Connaissez-vous l’abbaye Sainte-Marie du Désert, ainsi que son histoire autour des miels ? Cette abbaye, dont l’origine date du XIIe siècle, abrite en ses murs une communauté de moines trappistes, issus de la réforme de La Trappe (on vous explique ça plus bas), depuis le milieu du XIXe siècle. Assez vite, leur activité agricole, en plus du travail des champs, s’est portée sur la culture du miel. Et aujourd’hui, où en sont-ils ? Divine Box vous raconte tout en trois minutes : c’est parti !

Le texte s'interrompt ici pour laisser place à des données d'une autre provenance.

Lemma pixel_pass_releases_all_witness :
  tidyHeap (capturedState PixelVariant) /\
  succeeds PixelVariant true (quiet [] 42) (capturedState PixelVariant) = true /\
  isLive 0%nat (processImage PixelVariant true (quiet [] 42) (capturedState PixelVariant))
  = isLive 0%nat (capturedState PixelVariant).
Proof.
  assert (Ht : tidyHeap (capturedState PixelVariant)) by constructor.
  split; [exact Ht|]. split; [reflexivity|].
  exact (proj1 (pixel_pass_releases_all true (quiet [] 42)
                  (capturedState PixelVariant) Ht eq_refl) 0%nat).
Defined.

(** X14: a successful pass of the contour variant deletes its six named
    structures and nothing else.  The matrices handed out by
    [contours.get(i)], one for every contour, are new and stay live. *)
Theorem contour_pass_keeps_contour_matrices cvLoaded K s :
  tidyHeap s ->
  succeeds ContourVariant cvLoaded K s = true ->
  List.length (deleted (cvCalls (heap (processImage ContourVariant cvLoaded K s))))
  = (6 + List.length (deleted (cvCalls (heap s))))%nat /\
  exists G,
    NoDup G /\
    List.length G = List.length (areas K) /\
    (forall h, In h G -> ~ In h (cvLive (heap s))) /\
    (forall h, In h (cvLive (heap (processImage ContourVariant cvLoaded K s)))
               <-> In h G \/ In h (cvLive (heap s))).
Proof.
  intros Ht Hs. destruct (thrownMessage_succeeds _ _ _ _ Hs) as [Hg Hm].
  pose proof (processImage_ledger ContourVariant cvLoaded K s Ht Hg) as Hl.
  rewrite Hm in Hl. destruct Hl as (G & gone & HG & Hgone & Hl).
  destruct Hl as (H1 & H2 & H3 & H4 & H5). split.
  - rewrite H5, length_app, Hgone. reflexivity.
  - exists G. split; [exact H3|]. split; [exact HG|]. split; [|exact H1].
    intros h Hh Hin. unfold tidyHeap in Ht. rewrite Forall_forall in Ht, H2.
    specialize (H2 h Hh). specialize (Ht h Hin). lia.
Qed.

Lemma contour_pass_keeps_contour_matrices_witness :
  tidyHeap (capturedState ContourVariant) /\
  succeeds ContourVariant true (quiet [150 # 1; 3 # 1] 0)
           (capturedState ContourVariant) = true /\
  List.length (deleted (cvCalls (heap
     (processImage ContourVariant true (quiet [150 # 1; 3 # 1] 0)
        (capturedState ContourVariant)))))
  = (6 + List.length (deleted (cvCalls (heap (capturedState ContourVariant)))))%nat.
Proof.
  assert (Ht : tidyHeap (capturedState ContourVariant)) by constructor.
  split; [exact Ht|]. split; [reflexivity|].
  exact (proj1 (contour_pass_keeps_contour_matrices true (quiet [150 # 1; 3 # 1] 0)
                  (capturedState ContourVariant) Ht eq_refl)).
Defined.

Lemma processImage_keeps_live v cvLoaded K s :
  tidyHeap s ->
  tidyHeap (processImage v cvLoaded K s) /\
  forall h, isLive h s = true -> isLive h (processImage v cvLoaded K s) = true.
Proof.
  intros Ht. destruct (guardFails cvLoaded s) eqn:Hg.
  - rewrite (processImage_guarded _ _ _ _ Hg). split; [exact Ht | auto].
  - pose proof (processImage_ledger v cvLoaded K s Ht Hg) as Hl.
    destruct (thrownMessage v K s).
    + destruct Hl as [own Hl]. split.
      * now apply (ledger_tidy s own []).
      * intros h. now apply (ledger_live s own []).
    + destruct Hl as (G & gone & _ & _ & Hl). split.
      * now apply (ledger_tidy s G gone).
      * intros h. now apply (ledger_live s G gone).
Qed.

Lemma commit_heap v s : heap (commit v s) = heap s.
Proof.
  unfold commit, attachVideo.
  destruct (mounted s), v, (truthy (capturedImage s)), (videoRef s); reflexivity.
Qed.

Lemma step_heap v op s :
  (forall cvLoaded K, op <> OpProcessImage cvLoaded K) -> heap (step v op s) = heap s.
Proof.
  intros Hop. unfold step. destruct (mounted s); [|reflexivity].
  rewrite commit_heap.
  destruct s as [c vr st ci oc pr er ip ss hp].
  destruct op as [r | context payload | cvLoaded K | r | detached]; simpl.
  - destruct r, vr; reflexivity.
  - destruct vr as [[[bound|]]|], c, context; reflexivity.
  - exfalso. now apply (Hop cvLoaded K).
  - destruct v, r, c, vr, (truthy ci); reflexivity.
  - destruct detached, vr as [[[bound|]]|]; reflexivity.
Qed.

Il était une fois, il y a longtemps, très longtemps…

En 1099, à la suite de la mort de son père aux croisades, une jeune femme nommée Marie Desclassan décide de se retirer dans la solitude et la prière pour offrir sa vie à Dieu. À sa mort en 1117, la population locale se met à honorer son tombeau, et le lieu désertique dans lequel elle s’était installée devient une chapelle.

Avec les années, le souvenir de Marie Desclassan se dissipe pour laisser place à un lieu de pèlerinage marial, où les fidèles passent en nombre. Le lieu prend alors le nom de « Sainte-Marie-de-l’Herm ».

Mais à la Révolution Française, la chapelle est complètement détruite, et il faudra attendre plusieurs années pour que ce lieu reprenne du poil de la bête et soit à nouveau habitée par de belles âmes priantes.

Cela arrive entre 1852 et 1858 quand neufs moines trappistes, venus de l’abbaye d’Aiguebelle en Provence, s’installent sur place à « Sainte-Marie du Désert », où une petite chapelle du même nom a été érigée en 1819 grâce à un prêtre d’un village voisin. La vie monastique s’y installe donc, avec en priorité de gros travaux à effectuer pour construire l’abbaye ! Un peu plus de vingt ans plus tard, l’église abbatiale est consacrée et l’histoire de Sainte-Marie du Désert est donc officiellement lancée. Youpi !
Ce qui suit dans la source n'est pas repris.